The poor compatibility of inorganic materials (electron transport layer) with the active layer and an ultrathin film of conjugated polymers becomes the great obstacle to producing high-quality polymer solar cells with high-throughput roll-to-roll (R2R) method. Novel electron transport layer-free polymer solar cells have been constructed by integrating the conjugated aminoalkyl-functionalized polymer, poly[3-(5-(9,9-bis(3-(dimethylamino)propyl)-7-methyl-9H-fluoren-2-yl)thiophen-2-yl)-2,5-bis(2-butyloctyl)-6-(5-methylthiophen-2-yl)pyrrolo[3,4-c]pyrrole-1,4(2H,5H)-dione] (PDTFN) into the active layer.

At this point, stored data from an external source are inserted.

Lemma wp_storeArtifact {A} ctx chart (K : result unit → thread A) Q s : df_ID (cc_definition chart) = k →
  own i X calmly (core s) → (∀ r s, I s → own i X calmly (core s) → wp i (K r) Q s) → wp i (storeArtifact ctx chart ≫= K) Q s.
Proof using Hk AL.
  intros Hid Hs HQ. unfold storeArtifact. apply (wp_own ok cfg i X calmly); [apply _|done|]. intros s1 s2 r H1 K1 H. injection H as H.
  destruct (sy_storage s1) as [st|] eqn:Es; [|injection H as <- <-; by split; [apply quiet_ok|apply HQ]].
  destruct (st_PutDefinition _ _ _) as [[st' put]|e] eqn:E; injection H as <- <-; [|by split; [apply quiet_ok|apply HQ]].
  assert (ok st) as Hok by (by apply (inv_storage _ _ _ H1)). pose proof (law_put _ _ _ _ _ Hok E) as (Hok' & Ha & Hr & Hd).
  assert (action_ok ok cfg i s1 (sys_storage (Some st') s1)) as Hact.
  { apply (step_storage ok cfg i st st' (core s1)); [done|done|done|]. split.
    - intros k' r Hdef. destruct (Hd k' r Hdef) as [?| ->]; [by left|]. right. change (co_locks (core s1) !! LPublish (df_ID (cc_definition chart)) = Some i). rewrite Hid. by apply K1.
    - unfold activeActor. rewrite Ha. auto.
    - intros sid d. by rewrite Hr.
    - intros n m Hm. exists m. rewrite Ha. by repeat split. }
  split; [done|]. apply HQ; [apply Hact|]. by destruct K1; split.
Qed.

Lemma wp_install {A} chart (K : result string → thread A) Q s : own i X calmly (core s) →
  (∀ r s, I s → own i X calmly (core s) → wp i (K r) Q s) → wp i (atomic (install k chart) ≫= K) Q s.
Proof using Hk AL.
  intros Hs HQ. apply (wp_own ok cfg i X calmly); [apply _|done|]. intros s1 s2 r H1 K1 H. unfold install in H.
  destruct (sy_charts s1 !! k) as [reg|] eqn:Ek; [|done]. cbn [mbind option_bind] in H.
  assert (∀ revs, (∀ rev c, revs !! rev = Some c → cc_revision c = rev) → is_Some (revs !! cc_revision chart) → (∀ rev, is_Some (cr_revisions reg !! rev) → is_Some (revs !! rev)) →
    let s2 := sys_charts (<[k := mkRegistry _ (cr_datamodel reg) (cc_revision chart) revs]> (sy_charts s1)) s1 in action_ok ok cfg i s1 s2) as Hstep.
  { intros revs Hkey Hcur Hkeep. apply (step_registry ok cfg i k reg (mkRegistry _ (cr_datamodel reg) (cc_revision chart) revs) (core s1));
      [done|done|by apply K1|done|done|done|auto]. }
  assert (∀ rev c, cr_revisions reg !! rev = Some c → cc_revision c = rev) as Hkeyed by (intros rev c; by apply (inv_keyed _ _ _ H1 k reg)).
  destruct (cr_revisions reg !! cc_revision chart) as [old|] eqn:Er.
  - destruct (artifactEqual _ _); injection H as <- <-; [|by split; [apply quiet_ok|apply HQ]].
    assert (action_ok ok cfg i s1 (sys_charts (<[k := mkRegistry _ (cr_datamodel reg) (cc_revision chart) (cr_revisions reg)]> (sy_charts s1)) s1)) as Hact by (apply Hstep; eauto).
    split; [done|]. apply HQ; [apply Hact|]. by destruct K1; split.
  - injection H as <- <-. set (s2 := sys_charts _ _). assert (action_ok ok cfg i s1 s2) as Hact.
    { apply Hstep; [|by rewrite lookup_insert_eq|intros rev ?; rewrite lookup_insert_is_Some'; auto]. intros rev c [[<- <-]|[_ ?]]%lookup_insert_Some; auto. }
    split; [done|]. apply HQ; [apply Hact|]. by destruct K1; split.
Qed.
End publishing.

Lemma Publish_safe i ctx d : safe i (Publish cfg parseDuration jsonMarshal sha256 i ctx d).
Proof using AL IN.
  intros s Hs. unfold Publish. destruct (Validate d); [|done]. apply (wp_reads ok cfg i ∅ calmly); [apply _|apply start_ok|]. intros s1 H1 _.
  destruct (sy_charts s1 !! df_ID d) as [reg|]; [|done]. apply (wp_locked_plain ok cfg i ∅); [apply start_ok| |done]. intros s2 Q H2 K2 HQ.
  destruct (Compile _ _ _ _ _) as [chart|e] eqn:Ec; [|by apply HQ]. destruct (prepareChart cfg chart); [|by apply HQ]. apply Compile_ID in Ec.
  set (X := {[LPublish (df_ID d)]} ∪ ∅) in *. assert (LPublish (df_ID d) ∈ X) as Hin by (apply elem_of_union; left; by apply elem_of_singleton).
  assert (∀ (s : System), own i X calmly (core s) → own i X (inside (LPublish (df_ID d)) calmly) (core s)) as Hup by (intros s0 [? _]; by split).
  apply (wp_storeArtifact i X (df_ID d)); [done|done|by destruct K2; split|]. intros [[]|e] s3 H3 K3; [|by apply HQ, Hup].
  apply (wp_install i X (df_ID d)); [done|done|]. intros [previous|e] s4 H4 K4; [|by apply HQ, Hup].
  apply (wp_writes_quiet ok cfg i X calmly); [apply _|done| |intros s5 H5 K5; by apply HQ, Hup]. intros s5. unfold announcePublication. by destruct (_ || _).
Qed.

PDTFN was synthesized by different Suzuki reaction conditions to gain different molecular weights- small molecular weight (PDTFN-L) and high molecular weight (PDTFN-H). It is noteworthy that PDTFN-H can significantly enhance the power conversion efficiency of the solar cells that incorporate a photoactive layer composed of poly[(3-hexylthiophene)-2,5-diyl] (P3HT) and the fullerene acceptor [6,6-phenyl-C71-butyric acid methyl ester] (PC71BM). The power conversion efficiency varies from 2.5% for ZnO transparent cathode based solar cells to 3.6% for PDTFN-H based electron transport layer-free solar cells. This improved performance can be attributed to the following reasons: the PDTFN-H can enhance cathode electron transporting by introducing the PDTFN-H into active layer without extra coating the cathode interfacial material; besides, a favorable vertical phase separation of active layer was formed due to the PDTFN-H excellent compatibility with the bulk-heterojunction. These experimental results revealed that the electron transport layer-free polymer solar cells based on PDTFN-H can be a promising novel effective fabrication with simplified manufacturing process and lower cost.